Computer and Access Control Terminology

Access control what makes network security work. Simply put, access control is the allowing or disallowing of resources and services on a computer system or network. To understand access control, you must first be familiar with some of the terminology.

Terminology:

Actions:

There is a basic process that every type of access control process contains. Sometimes how each step is carried out is different, but still a part of the same general process.

Identification - The review of credentials - A user enters a username

Authentication - The validation of credentials - A user enters a password

Authorization - Permission is granted - The user is allowed to log in
Access - Levels and locations for access is defined - The user is allowed to access some areas but not others

Classifying Cast Members in Security:
It's important to have constant names when referring to different people or resources when it comes to security.

Object - A resource. This is usually a file, collection, or device.

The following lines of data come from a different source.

(** * bounty-webhooks: the event-detection and delivery core of [src/index.ts]

    A shallow embedding of the webhook relay: the snapshot differ
    ([detectEvents]), the signer ([signPayload]), the retrying delivery
    engine ([deliverWebhook]), the persistence flush ([saveState]) and the
    poll cycle ([pollAndDispatch]).

    The process-wide variables of the source ([state], [webhookEndpoints]),
    the state file and the traffic the process produces are gathered in one
    store, [Sys], which every operation threads explicitly.  Everything the
    process cannot decide by itself (the network, the clock, the file system,
    the crypto and JSON libraries, the environment variables) is read from a
    [World]. *)

From Stdlib Require Import ZArith Ascii String List Sorted Lia.
From stdpp Require Import base option list gmap strings pretty.

Local Open Scope string_scope.
Local Open Scope list_scope.
Local Open Scope Z_scope.

(** ** Configuration constants *)

Definition MAX_RETRIES : nat := 3.
Definition RETRY_BASE_MS : Z := 1000.

(** ** Types *)

(** [type EventType = "bounty.created" | "bounty.claimed" | ...] *)
Inductive EventType : Type :=
  | bounty_created
  | bounty_claimed
  | bounty_submitted
  | bounty_completed.

(** The string each member of the union stands for. *)
Definition eventTypeName (t : EventType) : string :=
  match t with
  | bounty_created => "bounty.created"
  | bounty_claimed => "bounty.claimed"
  | bounty_submitted => "bounty.submitted"
  | bounty_completed => "bounty.completed"
  end.
(** * zpoom: participant simulator and process controller

    A shallow embedding of [simulator.py] and [monitor_streamlit.py] and the
    properties their design document states about them.

    Conventions of the embedding
    - Python [int] is [Z]; durations in seconds (Python [float]) are exact
      rationals [Q], so rounding, infinities and NaN are outside the model;
    - a Python [str] is a [string] whose characters are read as code points
      below 256;
    - everything the interpreter asks of its environment (the two clocks, the
      random generator, the file system, the process table, a pending
      interrupt) is a field of an explicit world that the code threads. *)

From Stdlib Require Import ZArith QArith Qminmax Znumtheory Lia.
From Stdlib Require Import Ascii DecimalString DecimalPos DecimalZ.
From stdpp Require Import gmap strings list.

Local Open Scope Z_scope.

(** ** Python built-ins used by the two scripts *)

Module Py.

(** [range(start, stop, step)] for a positive [step]: the arithmetic
    progression [start, start+step, ...] below [stop]. *)
Definition range_len (start stop step : Z) : nat :=
  Z.to_nat ((stop - start + step - 1) / step).
(** ** Lines *)

Definition LF : ascii := ascii_of_nat 10.
Definition CR : ascii := ascii_of_nat 13.
Definition one_line (s : string) : Prop := has_byte LF s = false /\ has_byte CR s = false.
Lemma one_line_app s t : one_line (s +:+ t) <-> one_line s /\ one_line t.
Proof. unfold one_line. rewrite !has_byte_app, !orb_false_iff. tauto. Qed.
Lemma FormatInt_one_line n : is_int64 n -> one_line (FormatInt n).
Proof. intros Hn. split; apply FormatInt_no_byte; try done; vm_compute; done. Qed.

(** ReplaceAll, and removing a byte *)
Definition DeleteByte (s : string) (c : ascii) : string := of_bytes (filter (fun x => x <> byte_of c) (to_bytes s)).
Lemma to_bytes_Replace s a b : to_bytes (ReplaceByte s a b) = map (fun x => if x =? byte_of a then byte_of b else x) (to_bytes s).
Proof.
  apply to_of_bytes. rewrite Forall_map. eapply Forall_impl; [apply to_bytes_range|]. intros x Hx. simpl.
  destruct (x =? byte_of a); [apply byte_of_range|done].
Qed.
Lemma no_byte_elem c s : has_byte c s = false <-> byte_of c ∉ to_bytes s.
Proof. rewrite <- not_true_iff_false, has_byte_elem. done. Qed.
Lemma ReplaceByte_gone s a b : a <> b -> has_byte a (ReplaceByte s a b) = false.
Proof.
  intros Hab. rewrite no_byte_elem, to_bytes_Replace, list_elem_of_fmap. intros (x & Hx & _).
  destruct (Z.eqb_spec x (byte_of a)); [|done]. apply Hab. rewrite <- (of_byte_of a), <- (of_byte_of b). by rewrite Hx.
Qed.
Lemma ReplaceByte_other s a b c : b <> c -> has_byte c s = false -> has_byte c (ReplaceByte s a b) = false.
Proof.
  intros Hbc. rewrite !no_byte_elem, to_bytes_Replace, list_elem_of_fmap. intros Hs (x & Hx & Hin).
  destruct (Z.eqb_spec x (byte_of a)); [|by subst].
  apply Hbc. rewrite <- (of_byte_of b), <- (of_byte_of c). by rewrite Hx.
Qed.
Lemma to_bytes_Delete s c : to_bytes (DeleteByte s c) = filter (fun x => x <> byte_of c) (to_bytes s).
Proof.
  apply to_of_bytes. apply Forall_forall. intros x [_ Hx]%list_elem_of_filter. by apply (proj1 (Forall_forall _ _) (to_bytes_range s)).
Qed.
Lemma DeleteByte_gone s c : has_byte c (DeleteByte s c) = false.
Proof. rewrite no_byte_elem, to_bytes_Delete, list_elem_of_filter. tauto. Qed.
Lemma DeleteByte_no s a c : has_byte c s = false -> has_byte c (DeleteByte s a) = false.
Proof. rewrite !no_byte_elem, to_bytes_Delete, list_elem_of_filter. tauto. Qed.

Subject - The user. This can also be a process acting on behalf of a user.

Operation - The action being performed.

Roles:

Different people have different roles and relationships to each object.

Owner - The person responsible for the object. The owner delegates security and access control as needed.

Custodian - This person will periodically review permissions and security settings.

End User - Everyone else, particularly the individual who tries to access the object.

Example:

Jen is accessing a paper on a network called report.doc. She has to sign in with her name and password. Ted is the owner of the object and set it so only managers can read report.doc. Gwen checks the document on occasion to make sure that only managers and no one else can read that document. Jen is a manager so she can access the document.

Who is who in this example?

Jen is the subject because she is the user, or the "main character" in the story. She is also the end user because she is the one accessing report.doc.
The operation being performed is Jen logging in and accessing report.doc. She must identify herself with her username, then enter a password for authentication, is authorized because her username and password is correct, then given access because of what permissions were assigned by the owner.
The report.doc is the object of the example because it is the resource being accessed.

Ted is the owner because he is assigning the privileges for report.doc.
Gwen is the custodian because it is her job to check the permissions of report.doc periodically.